Exercise aim: Reproduce, character for character, the entries from their opening line through the line with "a ∈ ((λ '(a, hash, height), (a, mkBestBlock".

(Extracted data entries)
(* ===== verification/TxBroadcaster.v ===== *)
(** * The broadcast queue ([src/tx_broadcaster.rs])

    Packages of transactions waiting to be sent by the chain source, in a bounded
    channel: [try_send] on a full channel fails, and the package is dropped with a log
    message. *)

From S2P Require Import Prelude Types.

Definition BCAST_PACKAGE_QUEUE_SIZE : nat := 50.

(** The packages in the channel, oldest first. *)
Record TransactionBroadcaster := mkBroadcaster { packages : list (list Transaction) }.

Definition new_broadcaster : TransactionBroadcaster := mkBroadcaster [].

Definition broadcast_transactions (txs : list Transaction) (b : TransactionBroadcaster) :
    TransactionBroadcaster :=
  if decide (length (packages b) < BCAST_PACKAGE_QUEUE_SIZE)%nat
  then mkBroadcaster (packages b ++ [txs])
  else b.

(** The receiving end: [recv] on [get_broadcast_queue]. *)
Definition recv_package (b : TransactionBroadcaster) :
    TransactionBroadcaster * option (list Transaction) :=
  (mkBroadcaster (tail (packages b)), head (packages b)).
Lemma elem_of_tips a s :
  a ∈ ((λ '(a, hash, height), (a, mkBestBlock hash height))
         <$> AggregateWallet.chain_tips_by_key (inner s)).*1 ↔ a ∈ loaded (view s).
Proof.
  rewrite <- elem_of_loaded_keys. unfold AggregateWallet.chain_tips_by_key,
    AggregateWallet.loaded_keys, keys. rewrite <- !list_fmap_compose.
  rewrite !list_elem_of_fmap. split; intros ([b w] & -> & Hin); by exists (b, w).
Qed.

(** The account generation tells whether a synchronisation snapshot still
    describes the wallet: if it is the same after any number of calls below 2^64 as when
    the snapshot was taken, no call in between added or removed an account, so the
    accounts listed in the snapshot are still exactly the loaded ones. *)
Theorem snapshot_current cs s :
  Forall typed cs → inv s → is_u64 (account_generation s) → Z.of_nat (length cs) < 2 ^ 64 →
  let '(s', l) := trace cs s in
  let '(generation, tips) := account_sync_snapshot s in
  account_generation s' = generation →
  (∀ a, a ∈ tips.*1 ↔ a ∈ get_loaded_onchain_wallet_accounts s') ∧
  Forall (λ y, loaded y = loaded (view s)) l.*2.
Proof.
  intros Ht Hs Hg Hlen. pose proof (trace_changes cs s Ht Hs Hg) as Htr.
  pose proof (trace_last cs s) as Hlast. destruct (trace cs s) as [s' l].
  destruct Htr as (Hgen & Hb & Hz). unfold account_sync_snapshot. intros Heq.
  change (gen (view s') = gen (view s)) in Heq. change (is_u64 (gen (view s))) in Hg.
  assert (membership_changes (view s) l.*2 = 0) as Hmc.
  { rewrite Heq in Hgen. unfold wrap64, is_u64, u64_max in *.
    destruct (decide (gen (view s) + membership_changes (view s) l.*2 < 2 ^ 64)).
    - rewrite Z.mod_small in Hgen; lia.
    - rewrite <- (Z_mod_plus_full _ (-1)), Z.mod_small in Hgen; lia. }
  split; [|by apply Hz]. intros a. unfold get_loaded_onchain_wallet_accounts.
  rewrite elem_of_loaded_keys, elem_of_tips, Hlast. clear Hlast.
  destruct (last l.*2) as [y|] eqn:Hy; [|done]. simpl default.
  specialize (Hz Hmc). rewrite Forall_forall in Hz. rewrite (Hz y); [done|].
  by apply last_Some_elem_of.
Qed.

(** ** Removing an account keeps its data *)

Lemma unload_stores a s s' r :
  unload a s = (s', r) →
  (∀ b, store_of b s' = store_of b s) ∧ payment_store s' = payment_store s ∧
  (r = Ok (Ok tt) → AggregateWallet.wallets (inner s') !! a = None ∧
     AggregateWallet.persisters (inner s') !! a = None) ∧
  (r = Ok (Err aggregate.WalletNotFound) → s' = s ∧ AggregateWallet.wallets (inner s) !! a = None).
Proof.
  unfold unload, AggregateWallet.remove_wallet.
  case_decide as Hp. { intros [= <- <-]. by destruct s. }
  case_decide as Hw. { intros [= <- <-]. by destruct s. }
  case_decide as Hq. { intros [= <- <-]. by destruct s. }
  apply not_eq_None_Some in Hq as [q Hq]. rewrite Hq. simpl. intros [= <- <-].
  split_and!; [|done|intros _; simpl; by rewrite !lookup_delete_eq|done].
  intros b. unfold store_of. simpl. destruct (decide (b = a)) as [->|Hne].
  - rewrite lookup_delete_eq, Hq. apply fn_lookup_insert.
  - rewrite lookup_delete_ne by done. destruct (AggregateWallet.persisters (inner s) !! b); [done|].
    by apply fn_lookup_insert_ne.
Qed.

(** The account a call removes. *)
Definition removes (c : op agg_op) : option OnchainWalletAccount :=
  match c with
  | RemoveMonitored t => Some (account_zero t)
  | RemoveAccount t i => Some (mkAccount t i)
  | _ => None
  end.

Definition data_kept a s s' : Prop :=
  (∀ b, store_of b s' = store_of b s) ∧ payment_store s' = payment_store s ∧
  a ∉ loaded (view s') ∧ account_stores s' a = store_of a s.

(** After the account is unloaded, or was not loaded, only other fields change. *)
Lemma unloaded_data_kept a s s1 s' r :
  agg_ok s → unload a s = (s1, Ok r) → r = Ok tt ∨ r = Err aggregate.WalletNotFound →
  inner s' = inner s1 → account_stores s' = account_stores s1 → payment_store s' = payment_store s1 →
  data_kept a s s'.
Proof.
  intros (Hw & Hq & _) (Hst & Hps & Hok & Hnf)%unload_stores Hr Hi Hs Hp.
  assert (∀ b, store_of b s' = store_of b s) as Hst'.
  { intros b. rewrite <- Hst. unfold store_of. by rewrite Hi, Hs. }
  assert (AggregateWallet.wallets (inner s') !! a = None ∧
    AggregateWallet.persisters (inner s') !! a = None) as [Hwn Hqn].
  { rewrite Hi. destruct Hr as [->| ->]; [by apply Hok|]. destruct (Hnf eq_refl) as [-> Hn].
    split; [done|]. apply not_elem_of_dom. rewrite Hq. by apply not_elem_of_dom. }
  split_and!; [done|congruence|by apply not_elem_of_dom|].
  rewrite <- Hst'. unfold store_of. by rewrite Hqn.
Qed.

(** Removing a monitored type or a derived account only unloads its wallet: the
    stored data of every account is what it was, also when the call fails, and so is the
    payment store; after a successful call the account is not loaded, and adding it
    again opens its wallet on exactly the data its persister had written. *)
Theorem removal_retains_data c a s :
  removes c = Some a → inv s →
  let '(s', r) := exec c s in
  if is_ok r then data_kept a s s'
  else (∀ b, store_of b s' = store_of b s) ∧ payment_store s' = payment_store s.
Proof.
  intros Ha [Hs _]. destruct c as [| t | | |t i| |]; simplify_eq/=.
  - unfold remove_monitored_address_type, with_state. cbv beta zeta.
    do 2 (case_decide; [done|]). unfold mbind, cmd_bind.
    destruct (unload _ s) as [s1 r1] eqn:Hu. pose proof Hu as (Hs1 & Hps & _)%unload_stores.
    destruct r1 as [[[]|[]|]|e|]; try done; simpl; eapply (unloaded_data_kept _ s s1); eauto.
  - unfold remove_onchain_wallet_account, with_state. cbv beta zeta.
    destruct (_ || _); [done|]. case_decide; [done|]. unfold mbind, cmd_bind.
    destruct (unload _ s) as [s1 r1] eqn:Hu. pose proof Hu as (Hs1 & Hps & _)%unload_stores.
    destruct r1 as [[[]|[]|]|e|]; try done; simpl; eapply (unloaded_data_kept _ s s1); eauto.
Qed.

(** ** The wallet of a node that was just built *)

Lemma new_keys (w : W) (q : P) (p : OnchainWalletAccount) others :
  keys_are ({[p]} ∪ list_to_set others.*1.*1) p (AggregateWallet.new w q p others).
Proof.
  unfold AggregateWallet.new.
  assert (∀ (ws : gmap OnchainWalletAccount W) (ps : gmap OnchainWalletAccount P) K,
    dom ws = K → dom ps = K →
    let '(ws', ps') := foldl (λ '(ws, ps) '(key, wallet, persister),
      (<[key := wallet]> ws, <[key := persister]> ps)) (ws, ps) others in
    dom ws' = K ∪ list_to_set others.*1.*1 ∧ dom ps' = K ∪ list_to_set others.*1.*1) as Hf.
  { induction others as [|[[k w'] q'] others IH]; intros ws ps K Hw Hp; [split; set_solver|].
    csimpl. specialize (IH (<[k := w']> ws) (<[k := q']> ps) ({[k]} ∪ K)).
    rewrite !dom_insert_L in IH. rewrite Hw, Hp in IH. specialize (IH eq_refl eq_refl).
    destruct (foldl _ _ others) as [ws' ps']. destruct IH as [-> ->]. split; set_solver. }
  specialize (Hf {[p := w]} {[p := q]} {[p]}). rewrite !dom_singleton_L in Hf.
  specialize (Hf eq_refl eq_refl). destruct (foldl _ _ others) as [ws' ps'].
  destruct Hf as [H1 H2]. split_and!; [exact H1|exact H2|done].
Qed.

Lemma build_wallet_key net a xprv tip la (stores stores' : OnchainWalletAccount → D) k w q :
  build_wallet_for_account (W := W) (P := P) net a xprv tip la stores = (stores', Ok (k, w, q)) → k = a.
Proof.
  unfold build_wallet_for_account. destruct (get_or_create_wallet_for_account _ _ _ _ _) as [p r].
  intros Hr. injection Hr as _ Hr. inv_outcome. destruct x as [w1 l]. by inv_outcome.
Qed.

Lemma build_monitored_keys net xprv tip types (stores stores' : OnchainWalletAccount → D) ws :
  build_monitored_wallets (W := W) (P := P) net xprv tip types stores = (stores', Ok ws) →
  ∀ k, k ∈ ws.*1.*1 → k ∈ account_zero <$> types.
Proof.
  revert stores stores' ws. induction types as [|t types IH]; intros stores stores' ws; simpl.
  { intros [= <- <-]. done. }
  destruct (build_wallet_for_account _ _ _ _ _ stores) as [s1 r] eqn:Hb.
  destruct (build_monitored_wallets _ _ _ types s1) as [s2 rest] eqn:Hm.
  intros [= <- Hr]. destruct r as [[[k' w] q]|e|]; [|subst rest; set_solver|done].
  inv_outcome. apply build_wallet_key in Hb as ->. set_solver.
Qed.

Lemma build_configured_keys net xprv tip la accs (stores stores' : OnchainWalletAccount → D) ws :
  build_configured_wallets (W := W) (P := P) net xprv tip la accs stores = (stores', Ok ws) →
  ws.*1.*1 = accs.
Proof.
  revert stores stores' ws. induction accs as [|a accs IH]; intros stores stores' ws; simpl.
  { intros [= <- <-]. done. }
  intros (s1 & [[k w] q] & ->%build_wallet_key & Hr)%cmd_bind_Ok.
  apply cmd_bind_Ok in Hr as (s2 & rest & Hrest%IH & Hr). injection Hr as _ <-. csimpl. by rewrite Hrest.
Qed.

Exercise result:
(* ===== verification/TxBroadcaster.v ===== *)
(** * The broadcast queue ([src/tx_broadcaster.rs])

    Packages of transactions waiting to be sent by the chain source, in a bounded
    channel: [try_send] on a full channel fails, and the package is dropped with a log
    message. *)

From S2P Require Import Prelude Types.

Definition BCAST_PACKAGE_QUEUE_SIZE : nat := 50.

(** The packages in the channel, oldest first. *)
Record TransactionBroadcaster := mkBroadcaster { packages : list (list Transaction) }.

Definition new_broadcaster : TransactionBroadcaster := mkBroadcaster [].

Definition broadcast_transactions (txs : list Transaction) (b : TransactionBroadcaster) :
    TransactionBroadcaster :=
  if decide (length (packages b) < BCAST_PACKAGE_QUEUE_SIZE)%nat
  then mkBroadcaster (packages b ++ [txs])
  else b.

(** The receiving end: [recv] on [get_broadcast_queue]. *)
Definition recv_package (b : TransactionBroadcaster) :
    TransactionBroadcaster * option (list Transaction) :=
  (mkBroadcaster (tail (packages b)), head (packages b)).
Lemma elem_of_tips a s :
  a ∈ ((λ '(a, hash, height), (a, mkBestBlock hash height))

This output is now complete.